Copy out exactly the lines from the line containing "Definition OUT_OF_ORDER : string" to the end of the listing.
···
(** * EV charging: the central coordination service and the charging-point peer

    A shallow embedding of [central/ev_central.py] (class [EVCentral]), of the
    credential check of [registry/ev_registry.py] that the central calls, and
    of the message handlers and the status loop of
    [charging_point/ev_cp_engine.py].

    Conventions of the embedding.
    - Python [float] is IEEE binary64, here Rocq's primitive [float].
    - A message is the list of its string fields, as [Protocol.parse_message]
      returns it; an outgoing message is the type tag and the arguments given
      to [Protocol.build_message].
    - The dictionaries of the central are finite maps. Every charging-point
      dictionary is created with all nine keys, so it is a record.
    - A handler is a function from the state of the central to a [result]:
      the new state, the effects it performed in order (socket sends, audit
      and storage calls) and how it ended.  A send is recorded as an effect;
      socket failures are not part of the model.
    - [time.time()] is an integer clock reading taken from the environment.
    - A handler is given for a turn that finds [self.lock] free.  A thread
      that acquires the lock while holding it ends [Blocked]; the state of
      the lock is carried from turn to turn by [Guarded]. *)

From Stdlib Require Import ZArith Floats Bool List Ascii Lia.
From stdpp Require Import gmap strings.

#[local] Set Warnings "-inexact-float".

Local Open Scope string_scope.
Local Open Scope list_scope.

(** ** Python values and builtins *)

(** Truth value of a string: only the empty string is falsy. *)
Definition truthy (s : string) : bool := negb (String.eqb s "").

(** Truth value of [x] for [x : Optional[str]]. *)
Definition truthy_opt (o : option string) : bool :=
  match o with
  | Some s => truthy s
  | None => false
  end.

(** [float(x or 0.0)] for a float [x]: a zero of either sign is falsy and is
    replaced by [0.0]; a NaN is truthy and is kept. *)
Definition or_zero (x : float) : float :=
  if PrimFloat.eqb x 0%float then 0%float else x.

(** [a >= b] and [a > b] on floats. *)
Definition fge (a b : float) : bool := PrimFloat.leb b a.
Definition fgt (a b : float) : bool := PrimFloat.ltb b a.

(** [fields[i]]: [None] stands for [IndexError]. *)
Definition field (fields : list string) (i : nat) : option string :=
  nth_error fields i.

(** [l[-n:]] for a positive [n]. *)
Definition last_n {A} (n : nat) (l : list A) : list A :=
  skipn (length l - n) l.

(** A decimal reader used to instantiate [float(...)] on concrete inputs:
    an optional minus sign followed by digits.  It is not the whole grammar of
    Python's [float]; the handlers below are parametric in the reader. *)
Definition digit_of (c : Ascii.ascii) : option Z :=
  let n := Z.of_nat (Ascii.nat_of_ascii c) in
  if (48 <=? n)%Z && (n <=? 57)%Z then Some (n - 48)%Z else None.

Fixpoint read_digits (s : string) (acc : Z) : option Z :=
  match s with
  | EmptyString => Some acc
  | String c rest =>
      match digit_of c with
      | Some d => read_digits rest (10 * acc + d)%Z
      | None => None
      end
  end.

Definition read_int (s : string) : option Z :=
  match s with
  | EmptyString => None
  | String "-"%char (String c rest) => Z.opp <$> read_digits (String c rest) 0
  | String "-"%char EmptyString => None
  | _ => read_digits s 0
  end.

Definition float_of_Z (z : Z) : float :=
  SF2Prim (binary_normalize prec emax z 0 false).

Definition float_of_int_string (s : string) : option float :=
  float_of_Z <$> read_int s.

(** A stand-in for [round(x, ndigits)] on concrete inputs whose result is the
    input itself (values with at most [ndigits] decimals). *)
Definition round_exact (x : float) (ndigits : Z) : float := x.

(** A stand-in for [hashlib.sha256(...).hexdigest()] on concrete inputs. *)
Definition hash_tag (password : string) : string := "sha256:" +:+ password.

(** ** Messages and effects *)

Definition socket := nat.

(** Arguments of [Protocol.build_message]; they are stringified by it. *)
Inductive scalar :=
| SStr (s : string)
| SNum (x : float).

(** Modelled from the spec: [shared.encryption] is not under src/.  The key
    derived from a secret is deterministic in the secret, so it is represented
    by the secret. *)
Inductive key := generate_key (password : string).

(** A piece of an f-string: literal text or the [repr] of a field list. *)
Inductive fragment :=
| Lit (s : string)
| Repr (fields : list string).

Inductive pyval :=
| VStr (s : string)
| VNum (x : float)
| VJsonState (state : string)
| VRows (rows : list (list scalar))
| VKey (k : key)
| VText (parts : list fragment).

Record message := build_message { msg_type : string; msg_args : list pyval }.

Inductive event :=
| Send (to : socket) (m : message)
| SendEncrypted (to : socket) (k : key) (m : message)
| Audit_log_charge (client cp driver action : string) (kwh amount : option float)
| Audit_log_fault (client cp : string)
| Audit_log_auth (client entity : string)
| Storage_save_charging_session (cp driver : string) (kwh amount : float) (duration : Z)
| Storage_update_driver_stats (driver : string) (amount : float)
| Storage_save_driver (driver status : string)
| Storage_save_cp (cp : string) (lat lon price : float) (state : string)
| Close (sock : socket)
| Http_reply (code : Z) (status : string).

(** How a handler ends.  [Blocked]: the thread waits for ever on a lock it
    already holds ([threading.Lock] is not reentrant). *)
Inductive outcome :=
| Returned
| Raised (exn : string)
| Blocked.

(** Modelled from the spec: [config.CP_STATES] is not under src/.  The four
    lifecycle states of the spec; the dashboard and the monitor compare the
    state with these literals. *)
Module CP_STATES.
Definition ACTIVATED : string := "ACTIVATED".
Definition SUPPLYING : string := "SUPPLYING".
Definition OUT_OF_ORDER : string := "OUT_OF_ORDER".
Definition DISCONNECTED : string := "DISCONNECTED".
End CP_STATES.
···
Reply to the task:
Definition OUT_OF_ORDER : string := "OUT_OF_ORDER".
Definition DISCONNECTED : string := "DISCONNECTED".
End CP_STATES.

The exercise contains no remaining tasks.